### Input data:
----------------------------------------

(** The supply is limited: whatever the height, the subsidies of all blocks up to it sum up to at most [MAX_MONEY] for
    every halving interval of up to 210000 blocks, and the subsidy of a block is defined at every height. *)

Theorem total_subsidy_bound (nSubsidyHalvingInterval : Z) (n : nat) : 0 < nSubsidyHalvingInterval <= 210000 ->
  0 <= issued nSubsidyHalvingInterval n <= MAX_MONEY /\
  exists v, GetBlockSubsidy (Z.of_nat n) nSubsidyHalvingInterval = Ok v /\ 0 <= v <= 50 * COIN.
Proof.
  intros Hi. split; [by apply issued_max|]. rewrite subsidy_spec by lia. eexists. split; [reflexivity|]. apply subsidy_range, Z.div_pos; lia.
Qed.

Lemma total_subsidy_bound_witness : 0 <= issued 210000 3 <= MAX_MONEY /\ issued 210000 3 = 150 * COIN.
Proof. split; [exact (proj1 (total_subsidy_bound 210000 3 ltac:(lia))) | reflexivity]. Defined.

----------------------------------------

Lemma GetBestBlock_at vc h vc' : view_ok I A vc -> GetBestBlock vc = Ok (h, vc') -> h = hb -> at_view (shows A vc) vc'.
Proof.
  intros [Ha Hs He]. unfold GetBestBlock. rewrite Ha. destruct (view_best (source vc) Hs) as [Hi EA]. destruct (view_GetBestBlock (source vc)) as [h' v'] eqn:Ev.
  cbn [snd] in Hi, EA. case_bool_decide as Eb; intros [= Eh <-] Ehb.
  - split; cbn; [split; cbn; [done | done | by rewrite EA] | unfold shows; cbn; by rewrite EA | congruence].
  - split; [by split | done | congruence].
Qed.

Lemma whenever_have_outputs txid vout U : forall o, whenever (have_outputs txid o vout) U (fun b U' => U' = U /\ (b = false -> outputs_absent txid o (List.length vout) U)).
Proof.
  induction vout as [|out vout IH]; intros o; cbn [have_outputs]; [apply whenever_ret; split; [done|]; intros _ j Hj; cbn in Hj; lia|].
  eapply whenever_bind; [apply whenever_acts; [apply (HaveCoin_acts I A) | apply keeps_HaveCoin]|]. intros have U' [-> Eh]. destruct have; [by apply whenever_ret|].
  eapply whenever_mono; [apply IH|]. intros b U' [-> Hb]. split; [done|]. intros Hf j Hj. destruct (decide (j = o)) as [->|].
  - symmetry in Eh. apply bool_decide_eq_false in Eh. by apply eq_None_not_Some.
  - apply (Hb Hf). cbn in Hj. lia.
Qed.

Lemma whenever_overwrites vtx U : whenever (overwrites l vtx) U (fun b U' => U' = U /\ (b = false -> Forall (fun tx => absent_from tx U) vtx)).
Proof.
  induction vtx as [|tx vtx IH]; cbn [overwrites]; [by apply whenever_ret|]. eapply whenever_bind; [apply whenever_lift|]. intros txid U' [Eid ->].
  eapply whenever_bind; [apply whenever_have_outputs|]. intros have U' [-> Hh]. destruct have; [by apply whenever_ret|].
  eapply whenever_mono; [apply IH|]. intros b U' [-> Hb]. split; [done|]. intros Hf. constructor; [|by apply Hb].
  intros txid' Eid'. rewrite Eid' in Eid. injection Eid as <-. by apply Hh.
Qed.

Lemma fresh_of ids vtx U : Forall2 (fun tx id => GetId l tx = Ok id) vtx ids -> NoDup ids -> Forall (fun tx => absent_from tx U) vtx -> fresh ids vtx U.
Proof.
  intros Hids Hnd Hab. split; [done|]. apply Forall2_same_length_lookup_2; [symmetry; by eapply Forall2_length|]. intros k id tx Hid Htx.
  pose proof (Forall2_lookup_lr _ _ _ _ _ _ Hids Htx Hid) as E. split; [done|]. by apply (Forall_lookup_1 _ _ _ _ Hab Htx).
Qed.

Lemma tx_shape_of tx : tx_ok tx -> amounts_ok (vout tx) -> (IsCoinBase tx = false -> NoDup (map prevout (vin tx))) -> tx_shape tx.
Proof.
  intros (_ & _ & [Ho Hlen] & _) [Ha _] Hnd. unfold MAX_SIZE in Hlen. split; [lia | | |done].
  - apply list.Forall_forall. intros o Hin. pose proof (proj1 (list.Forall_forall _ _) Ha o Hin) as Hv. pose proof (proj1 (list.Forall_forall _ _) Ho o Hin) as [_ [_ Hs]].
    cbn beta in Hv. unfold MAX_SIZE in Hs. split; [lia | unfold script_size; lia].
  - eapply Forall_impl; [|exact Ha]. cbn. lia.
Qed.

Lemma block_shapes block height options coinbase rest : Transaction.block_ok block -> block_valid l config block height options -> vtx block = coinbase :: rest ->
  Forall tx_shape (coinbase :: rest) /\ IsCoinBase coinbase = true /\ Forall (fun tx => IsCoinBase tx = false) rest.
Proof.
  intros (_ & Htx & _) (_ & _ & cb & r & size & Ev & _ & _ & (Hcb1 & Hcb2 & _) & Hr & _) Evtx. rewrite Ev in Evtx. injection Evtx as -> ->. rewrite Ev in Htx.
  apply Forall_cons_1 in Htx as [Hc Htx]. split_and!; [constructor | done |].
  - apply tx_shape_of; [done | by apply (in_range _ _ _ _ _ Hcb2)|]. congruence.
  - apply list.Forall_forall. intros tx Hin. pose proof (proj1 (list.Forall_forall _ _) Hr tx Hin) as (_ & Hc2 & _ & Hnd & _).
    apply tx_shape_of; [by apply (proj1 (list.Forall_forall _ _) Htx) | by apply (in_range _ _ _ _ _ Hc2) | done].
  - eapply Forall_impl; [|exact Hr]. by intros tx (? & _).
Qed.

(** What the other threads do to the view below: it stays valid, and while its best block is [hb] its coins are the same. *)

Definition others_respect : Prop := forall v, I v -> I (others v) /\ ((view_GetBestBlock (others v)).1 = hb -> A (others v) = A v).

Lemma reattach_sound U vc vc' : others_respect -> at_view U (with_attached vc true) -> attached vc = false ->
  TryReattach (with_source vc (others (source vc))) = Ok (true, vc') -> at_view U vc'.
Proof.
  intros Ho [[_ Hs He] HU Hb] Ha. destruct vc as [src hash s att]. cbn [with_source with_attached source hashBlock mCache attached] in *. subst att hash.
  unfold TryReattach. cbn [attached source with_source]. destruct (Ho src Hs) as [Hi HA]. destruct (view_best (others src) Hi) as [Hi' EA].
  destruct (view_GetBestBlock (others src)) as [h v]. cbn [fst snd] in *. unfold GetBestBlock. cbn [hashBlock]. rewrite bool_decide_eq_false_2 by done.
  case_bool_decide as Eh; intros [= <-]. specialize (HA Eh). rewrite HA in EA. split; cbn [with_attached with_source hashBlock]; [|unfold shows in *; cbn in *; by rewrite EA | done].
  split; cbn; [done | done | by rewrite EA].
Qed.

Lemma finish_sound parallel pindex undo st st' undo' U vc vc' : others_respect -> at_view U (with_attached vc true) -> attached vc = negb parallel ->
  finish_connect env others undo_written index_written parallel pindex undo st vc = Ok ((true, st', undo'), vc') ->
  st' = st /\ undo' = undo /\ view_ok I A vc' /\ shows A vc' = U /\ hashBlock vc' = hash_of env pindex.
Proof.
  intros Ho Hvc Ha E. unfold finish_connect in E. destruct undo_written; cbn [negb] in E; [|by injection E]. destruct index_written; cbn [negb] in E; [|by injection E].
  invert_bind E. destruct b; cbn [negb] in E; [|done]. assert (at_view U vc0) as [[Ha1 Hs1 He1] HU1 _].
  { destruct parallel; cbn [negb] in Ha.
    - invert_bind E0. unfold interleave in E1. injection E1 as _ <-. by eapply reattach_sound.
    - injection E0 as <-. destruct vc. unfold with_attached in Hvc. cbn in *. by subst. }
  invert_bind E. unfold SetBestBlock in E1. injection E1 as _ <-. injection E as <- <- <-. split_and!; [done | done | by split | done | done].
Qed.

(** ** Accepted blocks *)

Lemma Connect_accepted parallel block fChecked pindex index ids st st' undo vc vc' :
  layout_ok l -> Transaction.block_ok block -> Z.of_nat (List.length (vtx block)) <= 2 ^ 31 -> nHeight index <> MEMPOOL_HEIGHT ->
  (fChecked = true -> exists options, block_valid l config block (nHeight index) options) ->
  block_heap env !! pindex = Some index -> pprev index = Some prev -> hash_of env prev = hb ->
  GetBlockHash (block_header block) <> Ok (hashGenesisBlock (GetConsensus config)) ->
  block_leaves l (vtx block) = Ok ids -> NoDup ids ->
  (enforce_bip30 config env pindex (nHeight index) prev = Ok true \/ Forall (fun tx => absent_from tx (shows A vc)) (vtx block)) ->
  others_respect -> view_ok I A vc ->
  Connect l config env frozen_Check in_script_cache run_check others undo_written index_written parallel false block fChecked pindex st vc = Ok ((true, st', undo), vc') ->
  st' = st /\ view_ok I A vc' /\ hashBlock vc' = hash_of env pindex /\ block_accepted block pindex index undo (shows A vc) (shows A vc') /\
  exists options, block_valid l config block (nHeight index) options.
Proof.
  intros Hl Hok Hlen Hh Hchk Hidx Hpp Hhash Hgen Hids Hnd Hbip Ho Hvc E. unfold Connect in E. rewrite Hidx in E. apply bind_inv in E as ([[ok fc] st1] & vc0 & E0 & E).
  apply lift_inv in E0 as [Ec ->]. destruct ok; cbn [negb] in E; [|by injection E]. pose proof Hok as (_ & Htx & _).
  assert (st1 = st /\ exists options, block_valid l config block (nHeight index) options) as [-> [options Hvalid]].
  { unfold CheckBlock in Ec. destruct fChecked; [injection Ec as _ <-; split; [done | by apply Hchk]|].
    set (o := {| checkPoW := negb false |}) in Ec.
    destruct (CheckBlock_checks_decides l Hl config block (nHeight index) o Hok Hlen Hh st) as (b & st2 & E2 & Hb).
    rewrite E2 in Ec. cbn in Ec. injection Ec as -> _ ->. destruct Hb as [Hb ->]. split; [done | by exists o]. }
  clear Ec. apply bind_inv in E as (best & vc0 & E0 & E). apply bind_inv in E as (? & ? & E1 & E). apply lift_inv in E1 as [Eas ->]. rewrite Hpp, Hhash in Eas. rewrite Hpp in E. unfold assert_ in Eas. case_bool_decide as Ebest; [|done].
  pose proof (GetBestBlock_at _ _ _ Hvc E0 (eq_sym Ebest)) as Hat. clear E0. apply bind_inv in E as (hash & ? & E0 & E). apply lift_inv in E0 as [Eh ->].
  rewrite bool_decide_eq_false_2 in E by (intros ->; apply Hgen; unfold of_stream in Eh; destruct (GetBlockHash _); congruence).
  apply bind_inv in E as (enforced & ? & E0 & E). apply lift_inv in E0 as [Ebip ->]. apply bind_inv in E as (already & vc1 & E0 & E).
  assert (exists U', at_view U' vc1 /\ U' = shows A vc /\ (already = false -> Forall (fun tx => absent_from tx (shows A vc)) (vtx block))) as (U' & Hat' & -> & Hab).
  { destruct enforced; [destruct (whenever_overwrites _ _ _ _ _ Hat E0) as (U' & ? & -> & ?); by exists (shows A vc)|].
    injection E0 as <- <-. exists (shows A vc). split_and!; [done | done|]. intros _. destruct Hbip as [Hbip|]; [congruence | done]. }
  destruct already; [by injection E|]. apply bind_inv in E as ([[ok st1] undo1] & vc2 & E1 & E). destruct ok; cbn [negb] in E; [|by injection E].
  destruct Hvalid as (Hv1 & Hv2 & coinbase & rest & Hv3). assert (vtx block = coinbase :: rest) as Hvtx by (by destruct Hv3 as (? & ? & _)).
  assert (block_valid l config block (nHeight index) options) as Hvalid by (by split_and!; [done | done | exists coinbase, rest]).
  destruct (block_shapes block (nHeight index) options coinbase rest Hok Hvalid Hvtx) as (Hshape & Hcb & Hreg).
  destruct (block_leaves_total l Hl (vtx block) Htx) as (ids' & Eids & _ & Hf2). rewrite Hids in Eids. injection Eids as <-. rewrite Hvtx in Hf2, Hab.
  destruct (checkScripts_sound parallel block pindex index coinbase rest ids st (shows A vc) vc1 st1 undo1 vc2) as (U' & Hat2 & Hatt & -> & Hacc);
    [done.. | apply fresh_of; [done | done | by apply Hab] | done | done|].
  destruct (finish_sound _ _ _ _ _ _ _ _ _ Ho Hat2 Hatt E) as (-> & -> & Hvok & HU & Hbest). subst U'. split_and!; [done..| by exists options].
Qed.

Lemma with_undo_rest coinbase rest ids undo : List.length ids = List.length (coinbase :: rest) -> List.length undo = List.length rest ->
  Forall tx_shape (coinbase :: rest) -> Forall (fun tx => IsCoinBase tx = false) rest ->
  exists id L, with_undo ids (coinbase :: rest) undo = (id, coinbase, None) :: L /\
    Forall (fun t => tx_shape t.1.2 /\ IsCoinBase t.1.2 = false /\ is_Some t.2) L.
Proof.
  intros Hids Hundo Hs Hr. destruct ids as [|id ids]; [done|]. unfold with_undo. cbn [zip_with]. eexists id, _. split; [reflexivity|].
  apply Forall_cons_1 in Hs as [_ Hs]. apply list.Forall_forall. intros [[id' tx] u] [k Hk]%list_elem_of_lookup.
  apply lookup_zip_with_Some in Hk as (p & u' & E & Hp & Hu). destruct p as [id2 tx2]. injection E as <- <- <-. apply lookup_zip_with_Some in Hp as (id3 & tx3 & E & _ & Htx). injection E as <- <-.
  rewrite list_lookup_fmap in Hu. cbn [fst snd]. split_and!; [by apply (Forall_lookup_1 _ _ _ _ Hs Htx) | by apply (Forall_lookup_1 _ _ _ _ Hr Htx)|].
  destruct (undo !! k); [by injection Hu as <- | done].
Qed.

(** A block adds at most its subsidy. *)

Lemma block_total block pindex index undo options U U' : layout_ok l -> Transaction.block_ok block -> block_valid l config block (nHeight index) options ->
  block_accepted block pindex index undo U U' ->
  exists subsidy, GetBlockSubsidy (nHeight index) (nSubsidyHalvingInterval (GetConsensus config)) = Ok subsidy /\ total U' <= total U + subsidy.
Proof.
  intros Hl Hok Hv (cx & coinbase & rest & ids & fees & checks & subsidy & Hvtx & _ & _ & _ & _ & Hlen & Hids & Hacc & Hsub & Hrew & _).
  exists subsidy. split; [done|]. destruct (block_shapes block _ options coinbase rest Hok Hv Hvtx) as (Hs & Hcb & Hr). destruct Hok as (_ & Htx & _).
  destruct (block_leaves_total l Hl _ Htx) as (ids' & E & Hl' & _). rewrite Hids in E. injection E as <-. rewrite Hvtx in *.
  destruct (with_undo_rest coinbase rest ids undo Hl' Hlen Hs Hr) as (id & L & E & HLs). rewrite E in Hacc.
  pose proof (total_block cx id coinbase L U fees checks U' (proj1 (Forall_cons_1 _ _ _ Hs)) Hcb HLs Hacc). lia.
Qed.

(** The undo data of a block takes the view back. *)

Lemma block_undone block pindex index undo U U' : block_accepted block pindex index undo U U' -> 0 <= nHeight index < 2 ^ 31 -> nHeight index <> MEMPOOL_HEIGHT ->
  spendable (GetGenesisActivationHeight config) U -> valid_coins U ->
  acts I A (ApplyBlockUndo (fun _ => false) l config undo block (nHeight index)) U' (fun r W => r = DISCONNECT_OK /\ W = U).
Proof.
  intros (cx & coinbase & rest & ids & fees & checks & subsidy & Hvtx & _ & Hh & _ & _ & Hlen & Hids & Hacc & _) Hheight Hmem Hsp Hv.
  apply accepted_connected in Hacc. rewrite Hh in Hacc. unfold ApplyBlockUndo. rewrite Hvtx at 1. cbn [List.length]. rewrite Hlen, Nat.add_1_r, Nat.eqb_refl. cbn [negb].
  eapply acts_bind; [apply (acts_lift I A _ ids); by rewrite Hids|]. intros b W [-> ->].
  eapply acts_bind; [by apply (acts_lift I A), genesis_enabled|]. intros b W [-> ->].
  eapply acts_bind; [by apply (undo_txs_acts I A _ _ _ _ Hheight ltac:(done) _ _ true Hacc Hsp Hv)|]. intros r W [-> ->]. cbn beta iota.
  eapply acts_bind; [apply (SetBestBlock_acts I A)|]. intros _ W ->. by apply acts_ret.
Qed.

----------------------------------------

### Task prompt:
Please copy the lines in the records above between the one holding "destruct (block_leaves_total l Hl _" and the one holding "(** The undo", inclusive, exactly and with no other line.

### Result of the exercise:
  destruct (block_leaves_total l Hl _ Htx) as (ids' & E & Hl' & _). rewrite Hids in E. injection E as <-. rewrite Hvtx in *.
  destruct (with_undo_rest coinbase rest ids undo Hl' Hlen Hs Hr) as (id & L & E & HLs). rewrite E in Hacc.
  pose proof (total_block cx id coinbase L U fees checks U' (proj1 (Forall_cons_1 _ _ _ Hs)) Hcb HLs Hacc). lia.
Qed.

(** The undo data of a block takes the view back. *)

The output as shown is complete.